A company wants to predict the sale prices of houses based on available historical sales data. The target variable in the company’s dataset is the sale price. The features include parameters such as the lot size, living area measurements, non-living area measurements, number of bedrooms, number of bathrooms, year built, and postal code. The company wants to use multi-variable linear regression to predict house sale prices. Which step should a machine learning specialist take to remove features that are irrelevant for the analysis and reduce the model’s complexity?
A. Plot a histogram of the features and compute their standard deviation. Remove features with high variance.
B. Plot a histogram of the features and compute their standard deviation. Remove features with low variance.
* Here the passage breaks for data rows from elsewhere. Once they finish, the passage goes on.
(* ===== verification/StoreServices.v ===== *)
(** * Nodes, services and their instances: src/internal/platform/store/db.go

    The declared services of the repository and the nodes they run on, the
    runtime status of each instance, and the aggregate status of a service
    ([refreshServiceAggregateStatusTx]).  [time.Now()] is an argument. *)
From S2P Require Export StoreDB.

(** ** Nodes *)
Definition SyncConfiguredNodes (nodeIDs : list string) (db : DB) : DB :=
  let unconfigure r :=
    MkNodeRow false (nd_is_online r) (nd_last_heartbeat r) (nd_agent_version r)
      (nd_docker_server_version r) (nd_disk_total_bytes r) (nd_disk_free_bytes r) in
  let configure r :=
    MkNodeRow true (nd_is_online r) (nd_last_heartbeat r) (nd_agent_version r)
      (nd_docker_server_version r) (nd_disk_total_bytes r) (nd_disk_free_bytes r) in
  set_nodes
    (foldl (λ t nodeID, upsert nodeID (MkNodeRow true false None None None None None) configure t)
       (unconfigure <$> nodes db) nodeIDs) db.

Record NodeHeartbeat := MkNodeHeartbeat {
  hb_NodeID : string;
  hb_HeartbeatAt : Time.time;
  hb_AgentVersion : string;
  hb_DockerServerVersion : string;
  hb_DiskTotalBytes : Z;
  hb_DiskFreeBytes : Z;
}.

Definition RecordHeartbeat (h : NodeHeartbeat) (db : DB) : DB :=
  let row configured :=
    MkNodeRow configured true (Some (Time.rfc3339 (hb_HeartbeatAt h))) (Some (hb_AgentVersion h))
      (Some (hb_DockerServerVersion h)) (Some (hb_DiskTotalBytes h)) (Some (hb_DiskFreeBytes h)) in
  set_nodes (upsert (hb_NodeID h) (row true) (λ r, row (nd_is_configured r)) (nodes db)) db.

(** [last_heartbeat IS NULL OR last_heartbeat < ?] *)
Definition stale_heartbeat (cutoff : Time.time) (r : NodeRow) : bool :=
  match nd_last_heartbeat r with
  | None => true
  | Some h => bool_decide (h < Time.rfc3339 cutoff)%Z
  end.

Definition MarkOfflineNodesBefore (cutoff : Time.time) (db : DB) : DB :=
  let offline r :=
    MkNodeRow (nd_is_configured r) false (nd_last_heartbeat r) (nd_agent_version r)
      (nd_docker_server_version r) (nd_disk_total_bytes r) (nd_disk_free_bytes r) in
  set_nodes (update_where (λ _ r, stale_heartbeat cutoff r = true) offline (nodes db)).1 db.

Definition NodeCounts (db : DB) : nat * nat :=
  (count_where (λ _ r, nd_is_configured r = true) (nodes db),
   count_where (λ _ r, nd_is_configured r = true ∧ nd_is_online r = true) (nodes db)).

Definition ServiceCounts (db : DB) : nat * nat :=
  (count_where (λ _ r, sv_is_declared r = true) (services db),
   count_where (λ _ r, sv_is_declared r = true ∧ sv_runtime_status r = "running") (services db)).

(** ** The aggregate status of a service *)
Definition allStatusesEqual (statuses : list string) (expected : string) : bool :=
  match statuses with
  | [] => false
  | _ => forallb (λ status, bool_decide (status = expected)) statuses
  end.

Definition hasStatus (statuses : list string) (expected : string) : bool :=
  existsb (λ status, bool_decide (status = expected)) statuses.

Definition aggregate_status (statuses : list string) : string :=
  if allStatusesEqual statuses ServiceRuntimeRunning then ServiceRuntimeRunning
  else if allStatusesEqual statuses ServiceRuntimeStopped then ServiceRuntimeStopped
  else if hasStatus statuses ServiceRuntimeError then ServiceRuntimeError
  else ServiceRuntimeUnknown.

(** [SELECT runtime_status FROM service_instances WHERE service_name = ? AND
    is_declared = 1] *)
Definition declared_statuses (serviceName : string) (db : DB) : list string :=
  (λ kr, si_runtime_status kr.2) <$>
    map_to_list (rows_where (λ k r, k.1 = serviceName ∧ si_is_declared r = true)
                   (service_instances db)).

Definition sv_set_runtime (status : string) (r : ServiceRow) : ServiceRow :=
  MkServiceRow (sv_is_declared r) status (sv_last_task_id r) (sv_updated_at r).

Definition refreshServiceAggregateStatusTx (serviceName : string) (db : DB) : DB :=
  let aggregate := aggregate_status (declared_statuses serviceName db) in
  set_services (update_row serviceName (λ _, True) (sv_set_runtime aggregate) (services db)).1 db.

(** ** Declared services *)
Definition si_undeclare (r : InstanceRow) : InstanceRow :=
  MkInstanceRow false (si_runtime_status r) (si_last_task_id r) (si_updated_at r) None
    (si_consistency_json r).
Definition si_declare (updatedAt : Z) (r : InstanceRow) : InstanceRow :=
  MkInstanceRow true (si_runtime_status r) (si_last_task_id r) updatedAt
    (si_pending_deploy_revision r) (si_consistency_json r).
Definition sv_undeclare (r : ServiceRow) : ServiceRow :=
  MkServiceRow false (sv_runtime_status r) (sv_last_task_id r) (sv_updated_at r).
Definition sv_declare (updatedAt : Z) (r : ServiceRow) : ServiceRow :=
  MkServiceRow true (sv_runtime_status r) (sv_last_task_id r) updatedAt.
C. Build a heatmap showing the correlation of the dataset against itself. Remove features with low mutual correlation scores.
D. Run a correlation check of all features against the target variable. Remove features with low target variable correlation scores.
Explanation: Feature selection is the process of reducing the number of input variables to those that are most relevant for predicting the target variable. One way to do this is to run a correlation check of all features against the target variable and remove features with low target variable correlation scores. This means that these features have little or no linear relationship with the target variable and are not useful for the prediction. This can reduce the model’s complexity and improve its performance.
An interactive online dictionary wants to add a widget that displays words used in similar contexts. A Machine Learning Specialist is asked to provide word features for the downstream nearest neighbor model powering the widget. What should the Specialist do to meet these requirements?
A. Create one-hot word encoding vectors.
B. Produce a set of synonyms for every word using Amazon Mechanical Turk.
C. Create word embedding factors that store edit distance with every other word.
D. Download word embedding’s pre-trained on a large corpus.
Explanation: Word embeddings are a type of dense representation of words, which encode semantic meaning in a vector form. These embeddings are typically pre-trained on a large corpus of text data, such as a large set of books, news articles, or web pages, and capture the context in which words are used. Word embeddings can be used as features for a nearest neighbor model, which can be used to find words used in similar contexts. Downloading pre-trained word embeddings is a good way to get started quickly and leverage the strengths of these representations, which have been optimized on a large amount of data. This is likely to result in more accurate and reliable features than other options like one-hot encoding, edit distance, or using Amazon Mechanical Turk to produce synonyms.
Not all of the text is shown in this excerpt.